(** A constraint without a name gets the one PostgreSQL chooses. *)
Definition constr_name (t : string) (name : option string) (c : constr) : string :=
  match name with
  | Some n => n
  | None =>
      match c with
      | CPrimaryKey _ => t +:+ "_pkey"
      | CForeignKey l _ _ _ => t +:+ "_" +:+ String.concat "_" l +:+ "_fkey"
      | CUnique l => t +:+ "_" +:+ String.concat "_" l +:+ "_key"
      | CCheck _ => t +:+ "_" +:+ String.concat "_" (constr_columns c) +:+ "_check"
      end
  end.

(** A unique or primary-key constraint owns an index of its name. *)
Definition owns_index (c : constr) : bool :=
  match c with CPrimaryKey _ | CUnique _ => true | _ => false end.

Record table_def := { t_columns : gmap string column_def; t_constraints : gmap string constr }.
#[export] Instance table_def_eq_dec : EqDecision table_def.
Proof. solve_decision. Defined.

(** [i_where]: the column whose presence a partial index asks for. *)
Record index_def := {
  i_table : string; i_columns : list string; i_descending : list string; i_where : option string }.
#[export] Instance index_def_eq_dec : EqDecision index_def.
Proof. solve_decision. Defined.

Inductive row_event := ON_UPDATE | ON_DELETE.
#[export] Instance row_event_eq_dec : EqDecision row_event.
Proof. solve_decision. Defined.

(** Bodies of the trigger functions: they raise, always or unless a row is deleted by a
    transaction that has set the setting [guc] to [on]. *)
Inductive fn_body :=
| RaiseException (message : string)
| RaiseUnlessPurge (guc message : string).
#[export] Instance fn_body_eq_dec : EqDecision fn_body.
Proof. solve_decision. Defined.

(** A [BEFORE ... FOR EACH ROW] trigger. *)
Record trigger_def := { tr_table : string; tr_events : list row_event; tr_function : string }.
#[export] Instance trigger_def_eq_dec : EqDecision trigger_def.
Proof. solve_decision. Defined.

Record schema := {
  s_tables : gmap string table_def;
  s_indexes : gmap string index_def;
  s_functions : gmap string fn_body;
  s_triggers : gmap string trigger_def;
}.
#[export] Instance schema_eq_dec : EqDecision schema.
Proof. solve_decision. Defined.

Definition empty_schema : schema :=
  {| s_tables := ∅; s_indexes := ∅; s_functions := ∅; s_triggers := ∅ |}.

-*-*-

§ Exercise directions
Retype the data in full and match it exactly.

§ Result of this task
(** A constraint without a name gets the one PostgreSQL chooses. *)
Definition constr_name (t : string) (name : option string) (c : constr) : string :=
  match name with
  | Some n => n
  | None =>
      match c with
      | CPrimaryKey _ => t +:+ "_pkey"
      | CForeignKey l _ _ _ => t +:+ "_" +:+ String.concat "_" l +:+ "_fkey"
      | CUnique l => t +:+ "_" +:+ String.concat "_" l +:+ "_key"
      | CCheck _ => t +:+ "_" +:+ String.concat "_" (constr_columns c) +:+ "_check"
      end
  end.

(** A unique or primary-key constraint owns an index of its name. *)
Definition owns_index (c : constr) : bool :=
  match c with CPrimaryKey _ | CUnique _ => true | _ => false end.

Record table_def := { t_columns : gmap string column_def; t_constraints : gmap string constr }.
#[export] Instance table_def_eq_dec : EqDecision table_def.
Proof. solve_decision. Defined.

(** [i_where]: the column whose presence a partial index asks for. *)
Record index_def := {
  i_table : string; i_columns : list string; i_descending : list string; i_where : option string }.
#[export] Instance index_def_eq_dec : EqDecision index_def.
Proof. solve_decision. Defined.

Inductive row_event := ON_UPDATE | ON_DELETE.
#[export] Instance row_event_eq_dec : EqDecision row_event.
Proof. solve_decision. Defined.

(** Bodies of the trigger functions: they raise, always or unless a row is deleted by a
    transaction that has set the setting [guc] to [on]. *)
Inductive fn_body :=
| RaiseException (message : string)
| RaiseUnlessPurge (guc message : string).
#[export] Instance fn_body_eq_dec : EqDecision fn_body.
Proof. solve_decision. Defined.

(** A [BEFORE ... FOR EACH ROW] trigger. *)
Record trigger_def := { tr_table : string; tr_events : list row_event; tr_function : string }.
#[export] Instance trigger_def_eq_dec : EqDecision trigger_def.
Proof. solve_decision. Defined.

Record schema := {
  s_tables : gmap string table_def;
  s_indexes : gmap string index_def;
  s_functions : gmap string fn_body;
  s_triggers : gmap string trigger_def;
}.
#[export] Instance schema_eq_dec : EqDecision schema.
Proof. solve_decision. Defined.

Definition empty_schema : schema :=
  {| s_tables := ∅; s_indexes := ∅; s_functions := ∅; s_triggers := ∅ |}.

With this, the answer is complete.